I resisted the urge to roll my eyes. She said that like it was easy. Like I wasn't already trying to do that.

"Stop acting like this shit with you and Nina was written in the stars. There is always the chance it's not what's meant to be." She told me firmly. "If it happens, great, congrats. You got a wife. But if it doesn't, is your world really going to end? 'Cause if it is, what the hell are you wasting time talking to me for? Go talk to her."

Though I loathed to admit it, Monica was making a lot of sense. Waiting around for my relationship to just make sense wasn't going to work.

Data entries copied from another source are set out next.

(** The block at [out_chunk_key] after writing [result] over [old]: a dict
    result writes its fields one by one, any other result replaces the
    block ([open()[out_chunk_key] = result]). *)
Definition write_block (old result : Val) : option Val :=
  match result with
  | VDict items => set_fields old items
  | _ => Some result
  end.

Definition write_result (s : store) (arr : string) (k : key) (result : Val) : option store :=
  option_map (store_set s arr k) (write_block (s arr k) result).

(** The write loop [for i, result in enumerate(results)]; [writes_list[i]]
    out of range is an [IndexError]. *)
Fixpoint write_results (writes : list string) (k : key) (i : nat) (results : list Val)
    (s : store) : option store :=
  match results with
  | [] => Some s
  | r :: rest =>
      match nth_error writes i with
      | Some arr =>
          match write_result s arr k r with
          | Some s' => write_results writes k (S i) rest s'
          | None => None
          end
      | None => None
      end
  end.

Definition apply_blockwise (out_key : pyseq) (config : BlockwiseSpec) (s : store)
    : option store :=
  let out_key_tuple := pyseq_items out_key in
  match block_function config ("out"%string, out_key_tuple) with
  | None => None
  | Some name_chunk_inds =>
      match traverse_option (map_nested_get_chunk (reads_map config) s) name_chunk_inds with
      | None => None
      | Some args =>
          match run_kernel (function config) args with
          | None => None
          | Some results => write_results (writes_list config) out_key_tuple 0 results s
          end
      end
  end.

(** Running a pipeline: [apply_blockwise] on each key of [mappable], in order. *)
Fixpoint run_tasks (config : BlockwiseSpec) (ms : list pyseq) (s : store) : option store :=
  match ms with
  | [] => Some s
  | m :: rest =>
      match apply_blockwise m config s with
      | Some s' => run_tasks config rest s'
      | None => None
      end
  end.

Definition execute_op (op : PrimitiveOperation) (s : store) : option store :=
  run_tasks (config (pipeline op)) (mappable (pipeline op)) s.

(* ------------------------------------------------------------------ *)
(** ** Fusion decisions *)

Definition is_fuse_candidate (primitive_op : PrimitiveOperation) : bool :=
  stage_function_eqb (pipe_function (pipeline primitive_op)) ApplyBlockwise.

Definition can_fuse_primitive_ops (primitive_op1 primitive_op2 : PrimitiveOperation) : bool :=
  if is_fuse_candidate primitive_op1 && is_fuse_candidate primitive_op2 then
    num_tasks primitive_op1 =? num_tasks primitive_op2
  else false.

(** Modelled from the spec: [MemoryModeller] (cubed/primitive/types.py),
    the running (allocated, peak) pair bumped by [allocate] and [free]. *)
Record MemoryModeller := mkMemoryModeller { current_mem : Z; peak_mem : Z }.

Definition modeller0 : MemoryModeller := mkMemoryModeller 0 0.

Definition allocate (m : MemoryModeller) (num_bytes : Z) : MemoryModeller :=
  let c := current_mem m + num_bytes in mkMemoryModeller c (Z.max (peak_mem m) c).

Definition free (m : MemoryModeller) (num_bytes : Z) : MemoryModeller :=
  let c := current_mem m - num_bytes in mkMemoryModeller c (Z.max (peak_mem m) c).

(** [peak_projected_mem]; [p.target_array.dtype] is an [AttributeError] when
    the target is a list of arrays. *)
Fixpoint peak_projected_mem_from (m : MemoryModeller) (primitive_ops : list PrimitiveOperation)
    : option Z :=
  match primitive_ops with
  | [] => Some (peak_mem m)
  | p :: rest =>
      let m := allocate m (projected_mem p) in
      match target_array p with
      | TSingle ta =>
          let chunkmem := chunk_memory (arr_itemsize ta) (arr_chunks ta) in
          peak_projected_mem_from (free m (projected_mem p - chunkmem)) rest
      | TMany _ => None
      end
  end.

Definition peak_projected_mem (primitive_ops : list PrimitiveOperation) : option Z :=
  peak_projected_mem_from modeller0 primitive_ops.

(** [total_num_input_blocks]: the double loop over
    [zip(num_input_blocks, predecessor_primitive_ops)] and each predecessor's
    [num_input_blocks]. *)
Definition total_num_input_blocks (nib : list Z)
    (predecessor_primitive_ops : list PrimitiveOperation) : Z :=
  fold_left (fun total '(ni, p) =>
      fold_left (fun total nj => total + ni * nj)
        (num_input_blocks (config (pipeline p))) total)
    (combine nib predecessor_primitive_ops) 0.

(** [can_fuse_multiple_primitive_ops]; [None] is an exception (from
    [peak_projected_mem]). *)
Definition can_fuse_multiple_primitive_ops (primitive_op : PrimitiveOperation)
    (predecessor_primitive_ops : list PrimitiveOperation)
    (max_total_num_input_blocks : option Z) : option bool :=
  if is_fuse_candidate primitive_op && forallb is_fuse_candidate predecessor_primitive_ops then
    match peak_projected_mem predecessor_primitive_ops with
    | None => None
    | Some peak_projected =>
        if peak_projected >? allowed_mem primitive_op then Some false
        else
          let nib := num_input_blocks (config (pipeline primitive_op)) in
          if negb (forallb (fun n => hd 0 nib =? n) nib) then Some false
          else
            match max_total_num_input_blocks with
            | None =>
                Some (forallb (fun p => num_tasks primitive_op =? num_tasks p)
                        predecessor_primitive_ops)
            | Some m => Some (total_num_input_blocks nib predecessor_primitive_ops <=? m)
            end
    end
  else Some false.

(* ------------------------------------------------------------------ *)
(** ** Pairwise fusion: [fuse] *)

(** [tuple(n * pipeline2.config.num_input_blocks[0] for n in ...)]; the index
    is only evaluated when the first tuple is not empty ([IndexError]). *)
Definition fuse_num_input_blocks (nib1 nib2 : list Z) : option (list Z) :=
  match nib1 with
  | [] => Some []
  | _ =>
      match nib2 with
      | [] => None
      | n0 :: _ => Some (map (fun n => n * n0) nib1)
      end
  end.

(** [pipeline1.config.block_function( *pipeline2.config.block_function(out_key))]:
    a block function takes one key, so anything but a one-element result of
    the second block function is a [TypeError]. *)
Definition fused_blockwise_func (bf1 bf2 : chunk_ind -> option (list Arg))
    (out_key : chunk_ind) : option (list Arg) :=
  match bf2 out_key with
  | Some [Leaf a] => bf1 a
  | _ => None
  end.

And waiting around for Cooper to get in touch wasn't going to work either. If I wanted to be there for him, then I should be there.

With a new rush of determination in my veins, I couldn't help smiling. "Thanks, Mon."

"Hmm." Monica hummed a little before reaching over and taking my beer can, shaking it around a little and scoffing. "This shit is wasted on you. Now get out of here. I have a date with the TV and I'd like some privacy."

For once, Monica's sass didn't bother me like usual, so I didn't argue.

I hurried up to my room and prepared to text Nina.

It was time to take control of my life.